Wake Forest, by the very nature of its name, has a certain arboreal identity. Trees are becoming more of a revered commodity both within and beyond Wake Forest’s ivied walls, so finding innovative ways to maximize the value of tree-based products on campus is increasingly important.
“That tree that came down, it’s going to stand a long time, just in a different form,” said Frank Shelton, director of housing in the Office of Residence Life & Housing.
A joint effort between Shelton’s office and Facilities & Campus Services to repurpose and reuse old furniture and reclaimed wood on campus, cleverly nicknamed the “Sawstainability” initiative, has been a point of pride for both departments.
Since 2012, around 2,100 wooden bed frames have been removed and replaced in residence halls across campus. Of those, nearly 40 percent have been kept and repurposed, while the remaining 60 percent have gone to foundations like Goodwill and Habitat for Humanity.
“We have yet to put the first piece of wood [from old furniture] into a landfill,” said Shelton.
Landfills have typically been a common grave for wood materials of all kinds. The Environmental Protection Agency estimates that landfills received around 11.1 million tons of wood in 2015, which was about 8 percent of all material solid waste sent to landfills that year.
Manufacturers, consumers, companies and schools across the country are committing to “upcycling” efforts to keep reusable materials out of landfills. Designer William McDonough played an integral role in popularizing the idea of upcycling with his 2002 book “Cradle to Cradle.” Upcycling involves recycling and reusing components of a product, giving them a new purpose and effectively reducing waste. Saving the old wood from rotting away in landfills is not just a sustainability play. By donating much of the wood that the construction team cannot repurpose, the school saves a sizeable chunk of change in transportation costs and assorted dumping fees.

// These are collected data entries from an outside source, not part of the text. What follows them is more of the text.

(** [scanStoredRun]; [None] is any of its errors.  The metadata fields of the
    view stay at their zero values until [populateRunMetadata]. *)
Definition scanStoredRun (r : row) : option storedRun :=
  if negb ((delete_requested r =? 0) || (delete_requested r =? 1))%Z then None
  else
    createdAt ← parseTimestamp (created_at r);
    updatedAt ← parseTimestamp (updated_at r);
    deadlineAt ← parseOptionalTimestamp (deadline_at r);
    terminalExpiresAt ← parseOptionalTimestamp (terminal_expires_at r);
    reconcileUntil ← parseOptionalTimestamp (reconcile_until r);
    deletedAt ← parseOptionalTimestamp (deleted_at r);
    Some (mkStoredRun
      (mkRun APIVersion (run_id r) (state r) (revision r) (snapshot_digest r)
         "" "" "" "" "" "" false createdAt updatedAt deadlineAt terminalExpiresAt
         (delete_requested r =? 1)%Z (terminal_target r) (last_reason r)
         (default "" (reconcile_owner r)) reconcileUntil)
      (snapshot r) (request_digest r) (idempotency_key r) (active_group r) deletedAt
      (lifecycle_cursor r) (ownership_digest r) (default "" (pending_snapshot r))
      (pending_snapshot_digest r)).

Definition populateRunMetadata (view : Run) (resolved : ResolvedAgentRun) : Run :=
  mkRun (v_APIVersion view) (v_RunID view) (v_State view) (v_Revision view) (v_SnapshotDigest view)
    (p_Issuer (rr_Principal resolved)) (p_Subject (rr_Principal resolved)) (rr_SourceURL resolved)
    (rr_Profile resolved) (rr_Workflow resolved) (rr_Retention resolved)
    (persistentRun (pe_Workspace (rr_Persistence resolved)) (pe_RuntimeState (rr_Persistence resolved))
       (pe_DockerData (rr_Persistence resolved)))
    (v_CreatedAt view) (v_UpdatedAt view) (v_DeadlineAt view) (v_TerminalExpiresAt view)
    (v_DeleteRequested view) (v_TerminalTarget view) (v_LastReason view) (v_ReconcileOwner view)
    (v_ReconcileUntil view).

(** [t.After(u)] and [t.Before(u)] *)
Definition After (t u : time) : bool := (u <? t)%Z.
Definition Before (t u : time) : bool := (t <? u)%Z.

Definition opt_and {A} (p : A -> bool) (o : option A) : bool :=
  match o with Some a => p a | None => false end.

Definition fully_persistent (r : ResolvedAgentRun) : bool :=
  pe_Workspace (rr_Persistence r) && pe_RuntimeState (rr_Persistence r) && pe_DockerData (rr_Persistence r).

(** [active] with the fields a rollout may change taken from [desired]. *)
Definition with_rollout_fields (active desired : ResolvedAgentRun) : ResolvedAgentRun :=
  mkResolvedAgentRun (rr_ContractVersion active) (rr_RunID active) (rr_Principal active)
    (rr_SourceURL active) (rr_Profile active) (rr_Workflow desired) (rr_Image active)
    (rr_Runtime active) (rr_AgentConfig desired) (rr_Prompt active) (rr_Repositories desired)
    (rr_CredentialProviders desired) (rr_DefaultCredentialProvider desired) (rr_Broker desired)
    (rr_Egress desired) (rr_WorkspaceInstructions desired) (rr_Resources active)
    (rr_Persistence active) (rr_Retention active) (rr_TTL active) (rr_Lifecycle active)
    (rr_Execution active).

(** A rollout may change these fields of a fully persistent, unbounded run and
    no others. *)
Definition workstationUpdateCompatible (active desired : ResolvedAgentRun) : bool :=
  if negb (fully_persistent active) || negb (fully_persistent desired)
     || negb (bool_decide (rr_TTL active = zero_TTL)) || negb (bool_decide (rr_TTL desired = zero_TTL))
  then false
  else bool_decide (with_rollout_fields active desired = desired).

Section Validate.
Context `{SnapshotCodec}.

(** The first block of checks of [validateStoredRun]. *)
Definition shape_bad (s : storedRun) : bool :=
  let v := sr_view s in
  negb (validRunID (v_RunID v)) || negb (State_valid (v_State v)) || (v_Revision v <? 1)%Z
  || negb (validIdempotencyKey (sr_idempotencyKey s))
  || (negb (sr_activeGroup s =? "") && negb (validIdempotencyKey (sr_activeGroup s)))
  || negb (validReason (v_LastReason v)) || negb (validLifecycleCursor (sr_lifecycleCursor s))
  || (len (sr_snapshot s) =? 0)%Z || (MaxDocumentBytes <? len (sr_snapshot s))%Z
  || negb (len (sr_requestDigest s) =? 64)%Z || negb (len (v_SnapshotDigest v) =? 64)%Z
  || negb (len (sr_ownershipDigest s) =? 64)%Z
  || After (v_CreatedAt v) (v_UpdatedAt v)
  || opt_and (fun d => Before d (v_CreatedAt v)) (v_DeadlineAt v)
  || opt_and (fun d => Before d (v_CreatedAt v)) (sr_deletedAt s).

(** The staged snapshot: a compatible rollout of a preparing run, or the
    replacement of a run that is being deleted. *)
Definition pending_bad (s : storedRun) (resolved : ResolvedAgentRun) : bool :=
  let v := sr_view s in
  if negb (sr_pendingSnapshot s =? "") then
    let replacement := (v_State v =? StateStopping) && v_DeleteRequested v
                       && (v_LastReason v =? "immutable-replacement-requested") in
    match DecodeResolvedAgentRun (sr_pendingSnapshot s) with
    | None => true
    | Some pending =>
        (MaxDocumentBytes <? len (sr_pendingSnapshot s))%Z
        || negb (sr_pendingDigest s =? sha256_hex (sr_pendingSnapshot s))
        || negb (rr_RunID pending =? rr_RunID resolved)
        || (negb replacement
            && (negb (workstationUpdateCompatible resolved pending)
                || negb (v_State v =? StatePreparing)))
    end
  else negb (sr_pendingDigest s =? "").

(** Deletion, retention, lease and target against the state. *)
Definition lifecycle_bad (s : storedRun) : bool :=
  let v := sr_view s in
  let terminal := State_terminal (v_State v) in
  (bool_decide (is_Some (sr_deletedAt s)) && (negb terminal || negb (v_DeleteRequested v)))
  || (negb terminal && bool_decide (is_Some (v_TerminalExpiresAt v)))
  || (terminal && v_DeleteRequested v && bool_decide (sr_deletedAt s = None))
  || (v_DeleteRequested v && bool_decide (sr_deletedAt s = None) && negb terminal
      && negb (v_State v =? StateStopping)).

Definition lease_bad (s : storedRun) : bool :=
  let v := sr_view s in
  ((v_ReconcileOwner v =? "") && bool_decide (is_Some (v_ReconcileUntil v)))
  || (negb (v_ReconcileOwner v =? "") && bool_decide (v_ReconcileUntil v = None))
  || (State_terminal (v_State v) && negb (v_ReconcileOwner v =? "")).

Definition target_bad (s : storedRun) : bool :=
  let v := sr_view s in
  if v_State v =? StateStopping then negb (State_terminal (v_TerminalTarget v))
  else negb (v_TerminalTarget v =? "").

“It costs about $37 per ton to dump anything in a landfill,” said Shelton, “and it’s even more to move it out of a building, put it in a truck and haul it away to dispose of it. Through partnerships with some local non-profits, we let them take it away so the school doesn’t have to pay for anything.”
A case study conducted by the two departments determined that the upcycling efforts have saved about $145,000 for the university since 2012.
So what becomes of the furniture that can be repurposed? J.L. Bolt, the university’s general construction superintendent, is the mastermind behind transforming old bed frames into something entirely new.
“He’s sort of a wood guru,” said Zach Blackmon, assistant director of Operations in Residence Life & Housing. “He and his team take all the materials and turn them into some really cool things.”
The “Sawstainability” plan was born from a need to get rid of a growing pile of old bed frames stacked idly in a warehouse, as well as to find a use for numerous trees that were removed from campus when construction began on Dogwood and Magnolia residence halls in 2012.
Fortunately, a lot of students were falling out of their beds.
“We had a lot of requests for guardrails for lofted beds, but they cost $75 apiece,” said Shelton. “We had the carpenters take some of the old wood and have a go at it, and they ended up making them for about $12.”
Encouraged by the sustainable and fiscal benefits that the guardrails bore, they began making wooden frames for white boards, mirrors, cork boards and sandwich boards for event listings in residence halls and classrooms across campus. Bolt and his team finished these jobs then began crafting benches, chairs, desks and tables that can be found scattered across campus.
“You can always tell by that lighter color you see in some wood furniture outdoors,” said Blackmon.
Shelton is quick to point out that his office isn’t a one-trick pony when it comes to sustainability efforts. Beyond repurposing old furniture, his office has overseen a number of sustainability-driven changes to residence halls both old and new. Among these initiatives are upgrading lighting systems to motion-sensing LED lighting and replacing wasteful C-fold paper towels with rolled paper towel dispensers.
Wake Forest students appear to be generally aware of these more high-profile improvements, but many don’t consider the source of the wood they sit on, let alone the significance of its journey to its current form.
“I guess it’s neat that they give things a second life,” said junior Monnica Rodriguez as she relaxed on an upcycled-material bench near Scales Fine Arts Center. “But how much of a difference does it really make?”
“Part of our mission is not only to provide housing, but to educate and we do that through ways that aren’t always intentional or obvious, but they’re there,” said Shelton.
Since 2012, Wake Forest has purchased about 1 million pounds of wood. Shelton recognizes that figure is imposing, but reaffirms his commitment to squeezing every ounce of value out of the lumber on campus.
“We have all this wood,” he said. “What else are we going to do with it?”